(** X20. Raising the stored distance to the safety bubble does not disturb
    the next call: run again on its own result, without new telemetry, the
    manoeuvre leaves the same distance, flags and roll correction, whatever
    the unassigned local holds in either call. *)
Theorem avoidance_maneuver_again (atanf : R -> R) p1 p2 s :
  _trafic_distance (avoidance_maneuver atanf p2 (avoidance_maneuver atanf p1 s)) =
    _trafic_distance (avoidance_maneuver atanf p1 s) /\
  do_track_maneuver (avoidance_maneuver atanf p2 (avoidance_maneuver atanf p1 s)) =
    do_track_maneuver (avoidance_maneuver atanf p1 s) /\
  do_avoid_maneuver (avoidance_maneuver atanf p2 (avoidance_maneuver atanf p1 s)) =
    do_avoid_maneuver (avoidance_maneuver atanf p1 s) /\
  avoidance_roll_angle_cd
    (avoidance_maneuver atanf p2 (avoidance_maneuver atanf p1 s)) =
    avoidance_roll_angle_cd (avoidance_maneuver atanf p1 s).
Proof.
  destruct (ltb (Rabs (_trafic_angle s)) 70 && ltb 50 (_trafic_distance s)
            && ltb (_trafic_distance s) 700) eqn:E.
  - apply avoid_condition in E.
    pose proof (in_zone_after atanf p1 s E) as E1.
    rewrite (avoidance_maneuver_inside atanf p2 _ E1).
    rewrite (avoidance_maneuver_inside atanf p1 s E).
    cbn.
    destruct (floor_distance_bounds (_trafic_distance s)) as (Hb & Hd & Hlt & Hidem).
    rewrite Hidem.
    unfold in_avoid_zone in E. destruct E as [Ha [Hlo Hhi]].
    unfold safety_bubble in Hb.
    assert (T1 : ltb 50 (floor_distance (_trafic_distance s)) = true)
      by (apply ltb_true_iff; lra).
    assert (T2 : ltb (floor_distance (_trafic_distance s)) 1000 = true)
      by (apply ltb_true_iff; specialize (Hlt Hhi); lra).
    assert (T3 : ltb 50 (_trafic_distance s) = true) by (apply ltb_true_iff; lra).
    assert (T4 : ltb (_trafic_distance s) 1000 = true) by (apply ltb_true_iff; lra).
    rewrite T1, T2, T3, T4. repeat split.
  - assert (Hout : ~ in_avoid_zone s).
    { intro H. apply avoid_condition in H. congruence. }
    assert (Hout1 : ~ in_avoid_zone (avoidance_maneuver atanf p1 s)).
    { rewrite (avoidance_maneuver_outside atanf p1 s Hout). exact Hout. }
    rewrite (avoidance_maneuver_outside atanf p2 _ Hout1).
    rewrite (avoidance_maneuver_outside atanf p1 s Hout).
    cbn. repeat split.
Qed.

(** ** Size and direction of the roll correction *)

Lemma response_bounds d :
  safety_bubble <= d -> 0 < response d < 1 / 2.
Proof.
  pose proof sqrt_bubble_bounds as [Hlo Hhi].
  unfold response, avoidance_gain. intro Hd.
  set (q := sqrt safety_bubble) in *. unfold safety_bubble in Hd.
  assert (Hden : 10999 <= d * q - 1) by nra.
  assert (Hpos : 0 < / (d * q - 1)) by (apply Rinv_0_lt_compat; lra).
  assert (Hinv : / (d * q - 1) <= / 10999) by (apply Rinv_le_contravar; lra).
  unfold Rdiv. split; nra.
Qed.

Lemma response_decreasing d1 d2 :
  safety_bubble <= d1 -> d1 <= d2 -> response d2 <= response d1.
Proof.
  pose proof sqrt_bubble_bounds as [Hlo Hhi].
  unfold response, avoidance_gain. intros H1 H12.
  set (q := sqrt safety_bubble) in *. unfold safety_bubble in H1.
  assert (Hden1 : 10999 <= d1 * q - 1) by nra.
  assert (Hden : d1 * q - 1 <= d2 * q - 1) by nra.
  assert (Hinv : / (d2 * q - 1) <= / (d1 * q - 1))
    by (apply Rinv_le_contravar; lra).
  unfold Rdiv. nra.
Qed.

Lemma atan_zero_iff a : atan a = 0 <-> a = 0.
Proof.
  split.
  - intro H. destruct (Rtotal_order a 0) as [Hlt | [He | Hgt]]; [| exact He |].
    + apply atan_increasing in Hlt. rewrite atan_0 in Hlt. lra.
    + apply atan_increasing in Hgt. rewrite atan_0 in Hgt. lra.
  - intros ->. apply atan_0.
Qed.

Lemma atan_sign a : (0 < a -> 0 < atan a) /\ (a < 0 -> atan a < 0).
Proof.
  split; intro H; apply atan_increasing in H; rewrite atan_0 in H; exact H.
Qed.

Lemma atan_monotone a b : a <= b -> atan a <= atan b.
Proof.
  intros [Hlt | ->]; [| lra]. apply atan_increasing in Hlt. lra.
Qed.

Lemma Rabs_atan a : Rabs (atan a) = atan (Rabs a).
Proof.
  destruct (Rle_dec 0 a) as [Hpos | Hneg].
  - rewrite (Rabs_pos_eq a) by exact Hpos.
    apply Rabs_pos_eq. rewrite <- atan_0. apply atan_monotone. exact Hpos.
  - assert (Ha : a < 0) by lra.
    rewrite (Rabs_left a) by exact Ha. rewrite atan_opp.
    apply Rabs_left. apply atan_sign. exact Ha.
Qed.

(** The roll correction inside the zone, for the true arctangent. *)
Lemma roll_inside s p :
  in_avoid_zone s ->
  avoidance_roll_angle_cd (avoidance_maneuver atan p s) =
  (if Rlt_dec (y (_rel_d s)) 0 then 10000 else -10000)
  * atan (x (_rel_v s) * response (floor_distance (_trafic_distance s)) / 9.81).
Proof.
  intro Hin. rewrite (avoidance_maneuver_inside atan p s Hin).
  cbn [Log_Write_Avoidance avoidance_roll_angle_cd].
  rewrite atan_never_limited.
  unfold scale_angle, away_from, avoidance_accel_roll, ltb.
  destruct (Rlt_dec (y (_rel_d s)) 0); lra.
Qed.

(** X21. Inside the avoidance zone the response is positive and below one
    half, so the denominator of line 387 is never zero and the roll
    acceleration commanded is smaller in size than half the relative velocity
    along x (or both are zero). *)
Theorem response_is_bounded (atanf : R -> R) p s :
  Rabs (_trafic_angle s) < 70 /\ 50 < _trafic_distance s < 700 ->
  0 < _trafic_distance (avoidance_maneuver atanf p s) * sqrt safety_bubble - 1 /\
  0 < response (_trafic_distance (avoidance_maneuver atanf p s)) < 1 / 2 /\
  Rabs (avoidance_accel_roll (_rel_v s)
          (_trafic_distance (avoidance_maneuver atanf p s)))
    <= Rabs (x (_rel_v s)) / 2.
Proof.
  intro Hin. change (in_avoid_zone s) in Hin.
  rewrite (avoidance_maneuver_inside atanf p s Hin).
  cbn [Log_Write_Avoidance _trafic_distance].
  destruct (floor_distance_bounds (_trafic_distance s)) as (Hb & _).
  pose proof (response_bounds _ Hb) as [Hpos Hhalf].
  pose proof sqrt_bubble_bounds as [Hlo Hhi].
  split; [| split; [split; assumption |]].
  - unfold safety_bubble in Hb. nra.
  - unfold avoidance_accel_roll. rewrite Rabs_mult.
    rewrite (Rabs_pos_eq (response _)) by lra.
    pose proof (Rabs_pos (x (_rel_v s))). nra.
Qed.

_Work item_: Nothing but a number is asked for: how many lines of the records contain the word "Rdiv"?

_Solution to the problem_: 2